_What this task involves_
When you find the line with "(** The page" among the records below, reproduce it and each line after it exactly, ending with the line with "pose proof (editing_pinned".

_Supplied records_

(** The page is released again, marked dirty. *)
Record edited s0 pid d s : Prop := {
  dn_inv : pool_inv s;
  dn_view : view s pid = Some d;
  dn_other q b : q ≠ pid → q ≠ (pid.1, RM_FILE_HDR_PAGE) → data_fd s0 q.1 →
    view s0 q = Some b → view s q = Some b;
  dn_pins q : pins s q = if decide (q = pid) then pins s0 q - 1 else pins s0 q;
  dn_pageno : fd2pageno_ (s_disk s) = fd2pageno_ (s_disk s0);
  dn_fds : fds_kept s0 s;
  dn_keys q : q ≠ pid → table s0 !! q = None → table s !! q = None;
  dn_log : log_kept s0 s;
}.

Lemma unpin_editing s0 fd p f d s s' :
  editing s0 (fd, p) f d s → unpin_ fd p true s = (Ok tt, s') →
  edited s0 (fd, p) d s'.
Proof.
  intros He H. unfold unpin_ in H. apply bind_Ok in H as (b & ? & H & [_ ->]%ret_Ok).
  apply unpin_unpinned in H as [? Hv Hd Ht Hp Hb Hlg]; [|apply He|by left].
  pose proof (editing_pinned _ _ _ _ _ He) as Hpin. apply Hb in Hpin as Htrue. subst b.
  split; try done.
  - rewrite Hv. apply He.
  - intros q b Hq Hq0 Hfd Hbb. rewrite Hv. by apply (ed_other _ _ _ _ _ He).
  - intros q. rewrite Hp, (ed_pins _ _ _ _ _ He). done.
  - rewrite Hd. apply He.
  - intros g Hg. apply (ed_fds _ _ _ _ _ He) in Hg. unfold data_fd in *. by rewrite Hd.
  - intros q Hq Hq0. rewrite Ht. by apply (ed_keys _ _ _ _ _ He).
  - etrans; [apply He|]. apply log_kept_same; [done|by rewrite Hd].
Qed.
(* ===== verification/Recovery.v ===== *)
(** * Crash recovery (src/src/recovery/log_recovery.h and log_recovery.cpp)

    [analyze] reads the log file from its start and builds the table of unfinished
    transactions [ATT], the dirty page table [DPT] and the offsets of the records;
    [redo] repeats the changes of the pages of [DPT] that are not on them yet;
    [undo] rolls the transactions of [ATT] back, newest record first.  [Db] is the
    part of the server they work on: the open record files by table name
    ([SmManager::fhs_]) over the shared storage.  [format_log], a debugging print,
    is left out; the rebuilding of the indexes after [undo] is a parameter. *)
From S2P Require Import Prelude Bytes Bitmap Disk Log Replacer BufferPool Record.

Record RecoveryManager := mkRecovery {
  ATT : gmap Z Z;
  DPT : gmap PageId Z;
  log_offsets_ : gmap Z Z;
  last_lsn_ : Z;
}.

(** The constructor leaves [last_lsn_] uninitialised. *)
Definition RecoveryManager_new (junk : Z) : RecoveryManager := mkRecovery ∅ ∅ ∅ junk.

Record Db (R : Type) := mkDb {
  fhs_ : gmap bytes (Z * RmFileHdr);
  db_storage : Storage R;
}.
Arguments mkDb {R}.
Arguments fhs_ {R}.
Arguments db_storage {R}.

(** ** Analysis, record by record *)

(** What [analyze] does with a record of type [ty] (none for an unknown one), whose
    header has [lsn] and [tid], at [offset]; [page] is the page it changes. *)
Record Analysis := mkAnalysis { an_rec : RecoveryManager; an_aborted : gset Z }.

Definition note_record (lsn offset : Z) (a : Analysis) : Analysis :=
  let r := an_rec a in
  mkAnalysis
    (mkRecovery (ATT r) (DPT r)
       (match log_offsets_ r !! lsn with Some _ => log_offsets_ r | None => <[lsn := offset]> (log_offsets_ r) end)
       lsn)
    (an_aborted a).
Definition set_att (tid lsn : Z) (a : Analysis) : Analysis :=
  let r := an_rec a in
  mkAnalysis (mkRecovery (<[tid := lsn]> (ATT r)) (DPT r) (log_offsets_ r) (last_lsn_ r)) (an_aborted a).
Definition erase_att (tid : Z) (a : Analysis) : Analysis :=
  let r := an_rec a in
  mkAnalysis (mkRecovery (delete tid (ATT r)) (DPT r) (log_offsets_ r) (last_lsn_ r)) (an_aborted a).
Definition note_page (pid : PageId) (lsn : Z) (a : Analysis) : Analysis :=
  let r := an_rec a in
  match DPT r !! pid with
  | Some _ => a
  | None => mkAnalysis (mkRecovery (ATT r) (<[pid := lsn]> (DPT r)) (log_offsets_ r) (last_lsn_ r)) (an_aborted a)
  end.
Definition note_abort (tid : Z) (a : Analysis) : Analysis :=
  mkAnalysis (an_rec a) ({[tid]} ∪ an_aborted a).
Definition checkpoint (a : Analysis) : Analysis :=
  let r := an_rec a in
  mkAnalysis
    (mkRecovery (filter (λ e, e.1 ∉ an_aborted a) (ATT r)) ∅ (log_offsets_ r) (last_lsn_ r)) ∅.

--

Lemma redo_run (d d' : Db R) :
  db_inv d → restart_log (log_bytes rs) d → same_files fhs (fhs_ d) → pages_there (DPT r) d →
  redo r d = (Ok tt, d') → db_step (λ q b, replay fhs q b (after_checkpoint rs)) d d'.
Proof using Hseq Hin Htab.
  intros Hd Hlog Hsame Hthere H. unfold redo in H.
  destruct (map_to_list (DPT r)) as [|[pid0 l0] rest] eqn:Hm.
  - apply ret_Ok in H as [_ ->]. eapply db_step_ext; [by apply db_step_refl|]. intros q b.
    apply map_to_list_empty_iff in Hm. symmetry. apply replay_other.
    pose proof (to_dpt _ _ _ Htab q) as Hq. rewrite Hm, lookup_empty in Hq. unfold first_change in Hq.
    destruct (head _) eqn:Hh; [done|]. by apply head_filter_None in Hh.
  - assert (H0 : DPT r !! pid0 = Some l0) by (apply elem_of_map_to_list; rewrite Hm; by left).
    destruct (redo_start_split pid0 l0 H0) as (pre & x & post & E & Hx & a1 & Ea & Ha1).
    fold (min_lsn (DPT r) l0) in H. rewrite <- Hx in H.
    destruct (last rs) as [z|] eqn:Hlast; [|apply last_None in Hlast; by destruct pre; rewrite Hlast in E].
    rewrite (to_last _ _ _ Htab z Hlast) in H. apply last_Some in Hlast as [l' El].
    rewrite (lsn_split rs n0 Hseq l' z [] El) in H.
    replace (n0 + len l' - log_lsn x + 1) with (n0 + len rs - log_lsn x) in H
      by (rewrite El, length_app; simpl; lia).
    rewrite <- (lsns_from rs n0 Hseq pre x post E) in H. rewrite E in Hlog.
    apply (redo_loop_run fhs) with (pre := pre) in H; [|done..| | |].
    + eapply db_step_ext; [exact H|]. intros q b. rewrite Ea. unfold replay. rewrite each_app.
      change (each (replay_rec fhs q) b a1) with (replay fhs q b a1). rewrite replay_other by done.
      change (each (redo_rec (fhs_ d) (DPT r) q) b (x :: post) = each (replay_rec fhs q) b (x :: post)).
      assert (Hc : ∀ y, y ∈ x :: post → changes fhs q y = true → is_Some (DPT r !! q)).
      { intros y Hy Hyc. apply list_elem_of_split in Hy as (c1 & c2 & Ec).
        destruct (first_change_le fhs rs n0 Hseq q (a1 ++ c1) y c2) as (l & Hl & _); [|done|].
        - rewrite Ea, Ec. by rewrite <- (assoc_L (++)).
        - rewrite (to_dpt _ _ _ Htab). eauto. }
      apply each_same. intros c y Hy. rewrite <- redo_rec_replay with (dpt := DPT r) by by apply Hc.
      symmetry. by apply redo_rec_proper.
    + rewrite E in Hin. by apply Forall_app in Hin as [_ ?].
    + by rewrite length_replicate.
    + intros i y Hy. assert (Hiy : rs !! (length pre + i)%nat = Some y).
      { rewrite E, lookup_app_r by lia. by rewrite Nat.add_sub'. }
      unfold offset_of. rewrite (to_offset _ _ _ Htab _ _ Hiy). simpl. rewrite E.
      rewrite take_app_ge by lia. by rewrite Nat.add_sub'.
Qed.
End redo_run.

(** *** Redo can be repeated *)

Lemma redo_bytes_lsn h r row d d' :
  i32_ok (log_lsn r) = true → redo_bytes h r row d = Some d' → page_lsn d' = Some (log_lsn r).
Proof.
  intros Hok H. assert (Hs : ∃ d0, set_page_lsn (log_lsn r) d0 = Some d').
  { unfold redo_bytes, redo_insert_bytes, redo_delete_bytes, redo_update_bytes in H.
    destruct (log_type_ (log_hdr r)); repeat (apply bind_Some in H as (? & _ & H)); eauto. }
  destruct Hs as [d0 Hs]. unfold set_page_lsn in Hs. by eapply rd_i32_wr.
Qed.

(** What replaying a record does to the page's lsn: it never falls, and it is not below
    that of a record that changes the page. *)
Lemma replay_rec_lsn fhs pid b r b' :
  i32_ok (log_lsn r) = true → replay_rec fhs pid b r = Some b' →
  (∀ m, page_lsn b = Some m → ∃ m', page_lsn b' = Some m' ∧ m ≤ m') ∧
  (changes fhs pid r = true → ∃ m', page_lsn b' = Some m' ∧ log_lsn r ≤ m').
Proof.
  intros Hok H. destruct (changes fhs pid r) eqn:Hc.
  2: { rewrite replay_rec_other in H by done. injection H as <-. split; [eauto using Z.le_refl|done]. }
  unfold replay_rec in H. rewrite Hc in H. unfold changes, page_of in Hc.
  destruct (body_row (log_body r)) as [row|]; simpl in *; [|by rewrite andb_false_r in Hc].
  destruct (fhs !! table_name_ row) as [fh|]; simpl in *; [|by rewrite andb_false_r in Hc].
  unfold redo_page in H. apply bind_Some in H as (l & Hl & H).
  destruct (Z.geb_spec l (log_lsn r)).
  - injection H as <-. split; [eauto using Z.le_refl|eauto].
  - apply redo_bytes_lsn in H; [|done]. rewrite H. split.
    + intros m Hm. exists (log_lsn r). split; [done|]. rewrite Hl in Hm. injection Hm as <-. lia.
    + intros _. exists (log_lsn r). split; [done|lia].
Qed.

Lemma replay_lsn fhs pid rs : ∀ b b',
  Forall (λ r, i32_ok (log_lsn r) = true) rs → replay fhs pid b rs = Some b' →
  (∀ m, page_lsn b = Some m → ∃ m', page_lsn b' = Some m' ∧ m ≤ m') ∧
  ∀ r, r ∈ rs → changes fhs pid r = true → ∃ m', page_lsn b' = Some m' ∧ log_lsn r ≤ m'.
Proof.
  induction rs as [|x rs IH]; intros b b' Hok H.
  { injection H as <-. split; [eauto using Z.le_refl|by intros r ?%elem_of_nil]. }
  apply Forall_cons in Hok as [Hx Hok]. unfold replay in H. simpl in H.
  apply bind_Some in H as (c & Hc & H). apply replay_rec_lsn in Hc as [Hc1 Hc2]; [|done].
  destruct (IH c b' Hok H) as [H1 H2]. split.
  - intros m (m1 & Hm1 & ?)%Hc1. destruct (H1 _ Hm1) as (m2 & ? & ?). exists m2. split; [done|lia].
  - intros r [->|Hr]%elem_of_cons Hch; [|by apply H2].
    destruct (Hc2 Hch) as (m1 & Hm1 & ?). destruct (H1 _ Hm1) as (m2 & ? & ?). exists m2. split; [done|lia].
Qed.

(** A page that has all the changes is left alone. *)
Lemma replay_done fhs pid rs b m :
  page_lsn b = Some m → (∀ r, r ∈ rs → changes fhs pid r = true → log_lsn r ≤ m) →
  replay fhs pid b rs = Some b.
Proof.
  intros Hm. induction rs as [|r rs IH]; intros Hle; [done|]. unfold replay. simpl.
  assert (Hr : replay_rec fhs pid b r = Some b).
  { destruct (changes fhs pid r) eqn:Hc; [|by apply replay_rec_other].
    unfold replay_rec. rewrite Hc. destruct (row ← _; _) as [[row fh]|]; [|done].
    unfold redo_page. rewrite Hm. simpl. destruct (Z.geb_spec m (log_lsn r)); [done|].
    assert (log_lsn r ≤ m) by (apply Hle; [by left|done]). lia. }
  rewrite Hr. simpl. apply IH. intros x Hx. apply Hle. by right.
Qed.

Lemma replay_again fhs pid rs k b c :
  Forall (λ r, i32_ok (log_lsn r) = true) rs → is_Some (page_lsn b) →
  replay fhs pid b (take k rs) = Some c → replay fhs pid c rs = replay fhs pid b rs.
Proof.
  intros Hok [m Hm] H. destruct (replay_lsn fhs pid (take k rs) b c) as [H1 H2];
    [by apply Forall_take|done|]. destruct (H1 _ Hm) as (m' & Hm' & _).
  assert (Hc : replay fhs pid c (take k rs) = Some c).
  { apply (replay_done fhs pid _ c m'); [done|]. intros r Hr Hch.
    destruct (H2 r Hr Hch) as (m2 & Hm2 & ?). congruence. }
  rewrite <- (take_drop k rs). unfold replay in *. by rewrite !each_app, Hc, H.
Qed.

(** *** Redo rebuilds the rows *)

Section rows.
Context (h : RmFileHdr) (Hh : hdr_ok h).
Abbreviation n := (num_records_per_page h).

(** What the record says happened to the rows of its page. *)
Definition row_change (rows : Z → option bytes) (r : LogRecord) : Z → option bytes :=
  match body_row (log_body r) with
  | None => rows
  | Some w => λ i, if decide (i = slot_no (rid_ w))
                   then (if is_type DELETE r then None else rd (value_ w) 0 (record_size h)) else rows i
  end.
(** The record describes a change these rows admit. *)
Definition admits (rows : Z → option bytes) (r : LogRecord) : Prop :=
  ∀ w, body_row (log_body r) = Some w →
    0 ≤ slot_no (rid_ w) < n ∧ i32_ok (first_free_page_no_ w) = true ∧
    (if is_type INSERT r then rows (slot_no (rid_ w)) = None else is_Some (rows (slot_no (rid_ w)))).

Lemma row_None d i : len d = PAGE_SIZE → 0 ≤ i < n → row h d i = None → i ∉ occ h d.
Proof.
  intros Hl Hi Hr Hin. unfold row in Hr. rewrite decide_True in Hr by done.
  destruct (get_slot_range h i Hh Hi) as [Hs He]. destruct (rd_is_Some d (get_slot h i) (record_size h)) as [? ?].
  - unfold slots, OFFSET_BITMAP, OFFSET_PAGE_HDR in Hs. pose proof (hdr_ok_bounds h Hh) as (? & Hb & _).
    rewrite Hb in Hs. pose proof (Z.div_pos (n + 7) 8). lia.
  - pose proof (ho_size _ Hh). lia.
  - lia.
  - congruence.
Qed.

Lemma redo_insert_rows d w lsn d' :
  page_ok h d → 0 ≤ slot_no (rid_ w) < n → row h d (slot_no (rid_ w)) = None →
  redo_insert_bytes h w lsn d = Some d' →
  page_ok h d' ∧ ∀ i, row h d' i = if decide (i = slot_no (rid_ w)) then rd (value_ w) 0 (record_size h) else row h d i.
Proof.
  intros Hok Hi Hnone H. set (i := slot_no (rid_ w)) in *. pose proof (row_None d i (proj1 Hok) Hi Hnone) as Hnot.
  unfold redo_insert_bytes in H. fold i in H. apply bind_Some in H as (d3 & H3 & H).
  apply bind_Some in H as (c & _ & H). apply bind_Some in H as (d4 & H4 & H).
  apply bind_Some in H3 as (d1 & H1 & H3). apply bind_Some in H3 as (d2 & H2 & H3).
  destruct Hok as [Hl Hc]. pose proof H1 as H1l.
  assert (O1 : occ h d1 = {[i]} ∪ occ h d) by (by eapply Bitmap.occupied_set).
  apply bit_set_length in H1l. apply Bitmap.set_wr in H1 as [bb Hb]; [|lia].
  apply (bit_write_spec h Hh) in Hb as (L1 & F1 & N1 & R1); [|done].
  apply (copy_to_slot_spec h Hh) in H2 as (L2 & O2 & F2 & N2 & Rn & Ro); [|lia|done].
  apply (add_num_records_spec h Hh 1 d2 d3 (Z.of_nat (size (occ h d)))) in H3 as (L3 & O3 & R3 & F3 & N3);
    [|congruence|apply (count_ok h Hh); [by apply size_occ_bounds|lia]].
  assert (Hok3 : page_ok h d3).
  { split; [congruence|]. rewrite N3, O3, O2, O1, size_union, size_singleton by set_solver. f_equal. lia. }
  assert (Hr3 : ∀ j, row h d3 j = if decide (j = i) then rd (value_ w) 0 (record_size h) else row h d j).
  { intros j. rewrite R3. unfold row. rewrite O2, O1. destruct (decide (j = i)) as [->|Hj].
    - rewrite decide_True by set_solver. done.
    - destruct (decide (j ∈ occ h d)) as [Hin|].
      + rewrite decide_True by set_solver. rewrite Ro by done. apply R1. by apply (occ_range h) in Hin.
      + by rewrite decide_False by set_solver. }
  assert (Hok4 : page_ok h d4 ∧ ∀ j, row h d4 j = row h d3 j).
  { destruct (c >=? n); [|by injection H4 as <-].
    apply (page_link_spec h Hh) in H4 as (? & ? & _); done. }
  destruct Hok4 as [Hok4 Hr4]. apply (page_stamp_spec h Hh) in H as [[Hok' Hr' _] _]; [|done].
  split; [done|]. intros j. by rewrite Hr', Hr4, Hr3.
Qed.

...

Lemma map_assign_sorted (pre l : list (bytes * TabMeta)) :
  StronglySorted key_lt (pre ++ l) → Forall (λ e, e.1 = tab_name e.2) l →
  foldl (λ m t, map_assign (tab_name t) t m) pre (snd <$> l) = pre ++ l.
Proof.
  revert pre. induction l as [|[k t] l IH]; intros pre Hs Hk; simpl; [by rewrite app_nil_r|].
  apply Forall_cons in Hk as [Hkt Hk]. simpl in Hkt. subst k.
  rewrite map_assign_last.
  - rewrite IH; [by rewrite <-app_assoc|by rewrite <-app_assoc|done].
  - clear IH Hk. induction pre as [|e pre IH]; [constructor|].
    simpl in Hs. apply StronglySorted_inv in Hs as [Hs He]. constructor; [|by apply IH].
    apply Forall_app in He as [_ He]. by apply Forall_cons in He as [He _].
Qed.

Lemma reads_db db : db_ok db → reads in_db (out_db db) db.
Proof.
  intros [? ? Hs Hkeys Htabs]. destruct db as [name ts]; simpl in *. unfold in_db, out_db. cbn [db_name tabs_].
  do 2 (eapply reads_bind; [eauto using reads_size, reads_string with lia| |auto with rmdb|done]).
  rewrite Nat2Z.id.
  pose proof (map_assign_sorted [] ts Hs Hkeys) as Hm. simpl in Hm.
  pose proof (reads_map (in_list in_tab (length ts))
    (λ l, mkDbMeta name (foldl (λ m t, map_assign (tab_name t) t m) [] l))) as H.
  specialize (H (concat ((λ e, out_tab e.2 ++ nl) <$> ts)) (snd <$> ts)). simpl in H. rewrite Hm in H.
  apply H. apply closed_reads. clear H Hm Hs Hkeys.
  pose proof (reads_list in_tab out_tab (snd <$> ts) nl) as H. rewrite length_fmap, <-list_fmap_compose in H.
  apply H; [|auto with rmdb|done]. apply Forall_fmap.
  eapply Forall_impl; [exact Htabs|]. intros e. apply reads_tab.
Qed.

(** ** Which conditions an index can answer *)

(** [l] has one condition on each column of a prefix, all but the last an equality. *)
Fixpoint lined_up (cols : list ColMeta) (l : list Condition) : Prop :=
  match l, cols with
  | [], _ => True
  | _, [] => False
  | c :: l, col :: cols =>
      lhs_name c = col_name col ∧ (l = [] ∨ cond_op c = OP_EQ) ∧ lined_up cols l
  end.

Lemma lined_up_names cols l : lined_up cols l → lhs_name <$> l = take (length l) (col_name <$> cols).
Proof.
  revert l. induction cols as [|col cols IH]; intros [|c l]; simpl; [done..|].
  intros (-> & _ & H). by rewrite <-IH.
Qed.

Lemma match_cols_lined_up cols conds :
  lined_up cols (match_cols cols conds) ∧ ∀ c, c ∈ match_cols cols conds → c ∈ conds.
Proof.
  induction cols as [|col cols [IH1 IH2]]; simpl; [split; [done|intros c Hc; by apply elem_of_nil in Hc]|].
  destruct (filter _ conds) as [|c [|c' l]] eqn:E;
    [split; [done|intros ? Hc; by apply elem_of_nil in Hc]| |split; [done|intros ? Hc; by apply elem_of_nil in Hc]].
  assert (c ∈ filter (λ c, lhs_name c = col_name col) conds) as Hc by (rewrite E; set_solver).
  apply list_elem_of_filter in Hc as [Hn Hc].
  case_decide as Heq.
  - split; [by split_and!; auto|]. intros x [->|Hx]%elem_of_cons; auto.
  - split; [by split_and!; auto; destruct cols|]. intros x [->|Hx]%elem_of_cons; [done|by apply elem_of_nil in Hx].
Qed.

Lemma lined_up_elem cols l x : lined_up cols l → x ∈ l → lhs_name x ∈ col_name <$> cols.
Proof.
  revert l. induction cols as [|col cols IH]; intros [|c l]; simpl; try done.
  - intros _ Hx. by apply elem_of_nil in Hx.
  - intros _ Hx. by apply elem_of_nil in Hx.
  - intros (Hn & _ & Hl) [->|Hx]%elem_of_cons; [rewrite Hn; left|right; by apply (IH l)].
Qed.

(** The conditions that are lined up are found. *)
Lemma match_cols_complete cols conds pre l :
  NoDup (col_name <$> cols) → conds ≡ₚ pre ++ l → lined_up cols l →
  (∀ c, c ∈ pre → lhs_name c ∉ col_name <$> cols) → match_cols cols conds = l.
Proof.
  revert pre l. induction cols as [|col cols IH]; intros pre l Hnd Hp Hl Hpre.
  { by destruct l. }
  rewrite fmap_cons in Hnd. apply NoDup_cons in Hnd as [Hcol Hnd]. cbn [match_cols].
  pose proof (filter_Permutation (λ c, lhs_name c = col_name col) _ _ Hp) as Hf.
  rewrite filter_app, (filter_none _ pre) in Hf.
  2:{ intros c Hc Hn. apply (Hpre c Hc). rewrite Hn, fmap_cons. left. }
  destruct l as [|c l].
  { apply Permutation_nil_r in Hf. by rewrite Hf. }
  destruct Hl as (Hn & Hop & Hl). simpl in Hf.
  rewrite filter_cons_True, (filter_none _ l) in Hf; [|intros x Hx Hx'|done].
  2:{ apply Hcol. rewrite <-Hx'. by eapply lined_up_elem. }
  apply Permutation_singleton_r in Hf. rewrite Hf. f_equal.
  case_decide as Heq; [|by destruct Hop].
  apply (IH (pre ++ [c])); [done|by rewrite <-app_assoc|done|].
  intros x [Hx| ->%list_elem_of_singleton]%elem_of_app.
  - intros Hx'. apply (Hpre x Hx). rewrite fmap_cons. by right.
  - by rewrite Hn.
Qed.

_Output for this task_
(** The page is released again, marked dirty. *)
Record edited s0 pid d s : Prop := {
  dn_inv : pool_inv s;
  dn_view : view s pid = Some d;
  dn_other q b : q ≠ pid → q ≠ (pid.1, RM_FILE_HDR_PAGE) → data_fd s0 q.1 →
    view s0 q = Some b → view s q = Some b;
  dn_pins q : pins s q = if decide (q = pid) then pins s0 q - 1 else pins s0 q;
  dn_pageno : fd2pageno_ (s_disk s) = fd2pageno_ (s_disk s0);
  dn_fds : fds_kept s0 s;
  dn_keys q : q ≠ pid → table s0 !! q = None → table s !! q = None;
  dn_log : log_kept s0 s;
}.

Lemma unpin_editing s0 fd p f d s s' :
  editing s0 (fd, p) f d s → unpin_ fd p true s = (Ok tt, s') →
  edited s0 (fd, p) d s'.
Proof.
  intros He H. unfold unpin_ in H. apply bind_Ok in H as (b & ? & H & [_ ->]%ret_Ok).
  apply unpin_unpinned in H as [? Hv Hd Ht Hp Hb Hlg]; [|apply He|by left].
  pose proof (editing_pinned _ _ _ _ _ He) as Hpin. apply Hb in Hpin as Htrue. subst b.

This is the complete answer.